Exercise directions
Go line by line through the entries below and copy those containing the string "Section".

Supplied material START

(** * picarx/concurrent.py: grayscale line following, Level 4

    A shallow embedding of the sensing / interpretation / control pipeline
    of [picarx/concurrent.py] and the properties of its specification.

    Python floats are modelled by exact rationals ([Q]); the statements that
    compare numbers use [==] (equality of rationals) because a rational has
    several representations.  Modules [Binary64], [Binary64Baseline] and
    [Binary64Control] re-run the arithmetic of [process], of the baseline
    update, of the gain derivation and of the steering law on IEEE
    binary64 numbers, the actual carrier of a Python float; statements
    that hold in exact arithmetic only say so and come with the binary64
    values that show it.

    Python exceptions are values of [exn]; a method of a mutable object is
    a function from the object's state to a [result] and the new state. *)

From Stdlib Require Import QArith Qminmax Qabs Lqa ZArith Lia Bool.
From Stdlib Require Import String Ascii.
From Stdlib Require Import Floats Uint63.
From stdpp Require Import base list.

#[local] Set Warnings "-inexact-float".
Local Open Scope Q_scope.

(* ================================================================== *)
(** ** Python values and control *)

Inductive exn : Type :=
| ValueError (msg : string)
| IndexError
| ZeroDivisionError.

Inductive result (A : Type) : Type :=
| Raise (e : exn)
| Return (a : A).
Arguments Raise {A} e.
Arguments Return {A} a.

(** A method body: reads and writes the state [S] of [self]; an exception
    stops the body and leaves the state as it was when it was raised. *)
Definition M (S A : Type) : Type := S -> result A * S.

Definition ret {S A} (a : A) : M S A := fun s => (Return a, s).
Definition raise {S A} (e : exn) : M S A := fun s => (Raise e, s).
Definition bind {S A B} (c : M S A) (k : A -> M S B) : M S B :=
  fun s => match c s with
           | (Return a, s') => k a s'
           | (Raise e, s') => (Raise e, s')
           end.
Definition get {S} : M S S := fun s => (Return s, s).
Definition put {S} (s : S) : M S unit := fun _ => (Return tt, s).
Definition lift {S A} (r : result A) : M S A := fun s => (r, s).

Notation "'do' x <- c ; k" := (bind c (fun x => k))
  (at level 60, x name, c at next level, right associativity).
Notation "'do' ' p <- c ; k" := (bind c (fun x => match x with p => k end))
  (at level 60, p pattern, c at next level, right associativity).
Notation "'exec' c ; k" := (bind c (fun _ => k))
  (at level 60, c at next level, right associativity).

(** The literals [1e-6] and [1e-9] are written [0.000001] and
    [0.000000001] below. *)

(** [a < b], [a > b], [a >= b] on floats. *)
Definition Qltb (a b : Q) : bool := (Qnum a * QDen b <? Qnum b * QDen a)%Z.
Definition Qgtb (a b : Q) : bool := Qltb b a.
Definition Qgeb (a b : Q) : bool := Qle_bool b a.

(** The builtin [max(a, b)]: the first argument is kept unless the second
    is strictly greater. *)
Definition py_max (a b : Q) : Q := if Qgtb b a then b else a.
Definition py_max3 (a b c : Q) : Q := py_max (py_max a b) c.

(** The builtin [abs]. *)
Definition py_abs (a : Q) : Q := Qabs a.

(** [a / b] on floats raises on a zero divisor. *)
Definition py_div (a b : Q) : result Q :=
  if Qeq_bool b 0 then Raise ZeroDivisionError else Return (a / b).

(** [L, M, R = vals]: unpacking a list into three names. *)
Definition unpack3 {A} (vals : list A) : result (A * A * A) :=
  match vals with
  | [L; M; R] => Return (L, M, R)
  | [] | [_] | [_; _] =>
      Raise (ValueError "not enough values to unpack")
  | _ => Raise (ValueError "too many values to unpack")
  end.

(** [str.lower] on ASCII text: A..Z are mapped to a..z, every other
    character is unchanged. *)
Definition lower_ascii (c : ascii) : ascii :=
  let n := nat_of_ascii c in
  if ((65 <=? n) && (n <=? 90))%nat then ascii_of_nat (n + 32) else c.

Fixpoint lower (s : string) : string :=
  match s with
  | EmptyString => EmptyString
  | String c s' => String (lower_ascii c) (lower s')
  end.

(* ================================================================== *)
(** ** User parameters (module constants) *)

Definition FWD_POWER : Q := 20.
Definition REV_POWER : Q := 30.
Definition SENSOR_DT : Q := 0.02.
Definition INTERP_DT : Q := 0.02.
Definition CONTROL_DT : Q := 0.02.
Definition MAX_ANGLE : Q := 30.
Definition THRESH : Q := 850.
Definition RECOVER_MAX_TIME : Q := 2.5.
Definition RECOVER_DT : Q := 0.01.
Definition RECOVER_STEER : Q := 0.
Definition RESPONSE : Q := 1.
Definition DAMPING : Q := 0.8.
Definition SENSITIVITY : Q := 120.
Definition POLARITY : string := "dark".
Definition DEADBAND : Q := 0.06.
Definition ALPHA : Q := 0.30.

(* ================================================================== *)
(** ** class Bus

    The body of [write] runs under the write lock and the body of [read]
    under a read lock of the same lock object, so the calls of all threads
    on one bus are serialised: a history of a bus is a list of calls. *)
Module Bus.

Record t (Msg : Type) : Type := mk { message : option Msg }.
Arguments mk {Msg} message.
Arguments message {Msg} _.

(** [Bus(initial_message=None)]; Python's [None] is [None]. *)
Definition __init__ {Msg} (initial_message : option Msg) : t Msg :=
  mk initial_message.

Definition write {Msg} (msg : option Msg) : M (t Msg) unit :=
  fun self => (Return tt, mk msg).

Definition read {Msg} : M (t Msg) (option Msg) :=
  fun self => (Return (message self), self).
(** C8, as stated, fails on short lists: the lone frame score 0.5 is the
    last third of its list and its mean is below 0.6, yet no phase line is
    appended. *)
Lemma movement_phase_lines_counterexample :
  Spec.phaseLines [Fin 0.5] = [Spec.endingLine]
  /\ analyzeMovementPhases [Fin 0.5] = []
  /\ generateMovementFeedback [Fin 0.5] (Fin 0) (Fin 0.7)
     = ["Movement similarity: 0.0% (target: 70.0%)"%string].
Proof. repeat split; vm_compute; reflexivity. Qed.

(** With five frame scores the middle third holds two of them, and their
    sum is divided by [floor(5/3) = 1]: a middle third of mean 0.5 passes
    for 1.0 and gets no line. *)
Example middle_third_divisor :
  Spec.phaseLines [Fin 1; Fin 0.5; Fin 0.5; Fin 1; Fin 1] = [Spec.middleLine]
  /\ analyzeMovementPhases [Fin 1; Fin 0.5; Fin 0.5; Fin 1; Fin 1] = [].
Proof. split; vm_compute; reflexivity. Qed.

(** One frame against itself: the frame scores 1, the movement 0. *)
Example single_identical_frame :
  let frame := mkTimestampedLandmarks (Fin 0) (createTestLandmarks 0.5 0.5 0.1) in
  calculateSimilarityScore (Arr (landmarks frame)) (Arr (landmarks frame)) = Fin 1
  /\ compareMovementSequence exp_taylor (Arr [frame]) (Arr [frame]) soft
     = mkComparisonResult false (Fin 0)
         ["Movement similarity: 0.0% (target: 70.0%)"%string]
         ["Focus on smooth, controlled movements"%string;
          "Try to maintain consistent timing throughout the sequence"%string].
Proof. split; vm_compute; reflexivity. Qed.

(** ** Pose comparison *)

Section Poses.

Local Open Scope Q_scope.

(** C7.  For every difficulty, [comparePoses] with an argument that is not
    an array returns [isMatch = false], [score = 0] and the feedback
    [['Invalid pose data provided']]; with two arrays of which one is empty
    it returns [isMatch = false], [score = 0] and the feedback
    [['Missing pose landmarks']].  No scoring takes place: the result is the
    same whatever the scoring method would answer. *)
Theorem comparePoses_rejects_unusable_input
    (difficulty : DifficultyLevel) (other : arg slot) (elems : list slot) :
  (forall scoreOf,
      comparePosesWith scoreOf NotArray other difficulty = Spec.invalidPoseResult
      /\ comparePosesWith scoreOf other NotArray difficulty = Spec.invalidPoseResult
      /\ comparePosesWith scoreOf (Arr []) (Arr elems) difficulty
         = Spec.missingPoseResult
      /\ comparePosesWith scoreOf (Arr elems) (Arr []) difficulty
         = Spec.missingPoseResult)
  /\ comparePoses NotArray other difficulty = Spec.invalidPoseResult
  /\ comparePoses other NotArray difficulty = Spec.invalidPoseResult
  /\ comparePoses (Arr []) (Arr elems) difficulty = Spec.missingPoseResult
  /\ comparePoses (Arr elems) (Arr []) difficulty = Spec.missingPoseResult
  /\ isMatch Spec.invalidPoseResult = false
  /\ score Spec.invalidPoseResult = Fin 0
  /\ feedback Spec.invalidPoseResult = ["Invalid pose data provided"%string]
  /\ isMatch Spec.missingPoseResult = false
  /\ score Spec.missingPoseResult = Fin 0
  /\ In "Missing pose landmarks"%string (feedback Spec.missingPoseResult).
Proof.
  assert (H : forall scoreOf,
      comparePosesWith scoreOf NotArray other difficulty = Spec.invalidPoseResult
      /\ comparePosesWith scoreOf other NotArray difficulty = Spec.invalidPoseResult
      /\ comparePosesWith scoreOf (Arr []) (Arr elems) difficulty
         = Spec.missingPoseResult
      /\ comparePosesWith scoreOf (Arr elems) (Arr []) difficulty
         = Spec.missingPoseResult).
  { intros scoreOf. split; [|split; [|split]].
    - reflexivity.
    - now destruct other.
    - reflexivity.
    - unfold comparePosesWith. cbn [List.length Nat.eqb].
      now rewrite orb_true_r. }
  split; [exact H|].
  destruct (H calculateSimilarityScore) as (H1 & H2 & H3 & H4).
  repeat split; try assumption. now left.
Qed.

(** Whether the feedback and the suggestions can be produced does not
    depend on the score or the difficulty. *)
Lemma comparePoses_isMatch (r c : list slot) (difficulty : DifficultyLevel) :
  isMatch (comparePoses (Arr r) (Arr c) difficulty) = true ->
  (List.length r =? 0)%nat || (List.length c =? 0)%nat = false
  /\ analyzeBodyPartDifferences r c <> None
  /\ findMajorDifferences r c <> None
  /\ geb (calculateSimilarityScore (Arr r) (Arr c))
        (DIFFICULTY_THRESHOLDS difficulty) = true.
Proof.
  unfold comparePoses, comparePosesWith.
  destruct (_ || _); [discriminate|].
  unfold generatePoseFeedback, generatePoseSuggestions.
  destruct (analyzeBodyPartDifferences r c); [|discriminate].
  destruct (findMajorDifferences r c); [|discriminate].
  cbn [bind isMatch]. intros H. repeat split; (assumption || discriminate).
Qed.
(** What a run of the security node over [n] packets does to the table
    as a whole. *)
Definition session_table_run (n : nat)
    (st st' : vlib_main_t * opensase_worker_t) : Prop :=
  worker_wf (snd st) ->
  worker_wf (snd st')
  /\ (session_table_consistent (snd st) -> session_table_consistent (snd st'))
  /\ w_n_sessions (snd st) <= w_n_sessions (snd st')
     <= w_n_sessions (snd st) + Z.of_nat n
  /\ u64 (w_sessions_created (snd st'))
     = u64 (w_sessions_created (snd st)
            + (w_n_sessions (snd st') - w_n_sessions (snd st))).

End session_table_words.

(** *** Concrete data for the runs of the frame and table properties *)

(** The mapping that the first flow of tenant 7 gets from a pool at
    198.51.100.4 with ports from 20000. *)
Definition nat_mapping_20000 : nat_mapping_t :=
  {| m_internal_addr := ip4_addr 10 1 0 5;
     m_external_addr := ip4_addr 198 51 100 4;
     m_internal_port := 33000; m_external_port := 20000;
     m_protocol := IP_PROTOCOL_TCP; m_flags := 0; m_tenant_id := 7;
     m_session_idx := 0; m_expire_time := 400%float |}.

(** The result structure as [ips_scan_packet] initialises it. *)
Definition clean_result : ips_match_result_t :=
  {| r_signature_id := 0; r_action := IPS_ACTION_ALERT; r_category := 0;
     r_matched := 0 |}.

(** A QoS state with no limiter configured. *)
Definition qos_state_init : qos_state_t :=
  {| q_worker := opensase_worker_init 2; q_limiters := ∅ |}.

Section collision_runs.
Context `{!XXHash, !VecMemory}.

(** The session table and the NAT table after the first packet of a
    connection. *)
Definition worker_after_syn : opensase_worker_t :=
  snd (fst (opensase_security_node vm0 (opensase_worker_init 8)
              [syn_packet])).

Definition nat_worker_after_syn : nat_worker_t :=
  snd (fst (opensase_nat_node vm0 (nat_worker_with_pool 2 10000 11000)
              [syn_packet])).

End collision_runs.

(** A frame of five packets, one four-packet block and one packet for the
    single-packet loop, in which another connection with the hash of
    [syn_packet] stands first, third and last. *)
Definition collision_frame : list vlib_buffer_t :=
  [colliding_packet; other_flow_packet; colliding_packet; syn_packet;
   colliding_packet].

Supplied material END

Exercise response
Section Poses.
Section collision_runs.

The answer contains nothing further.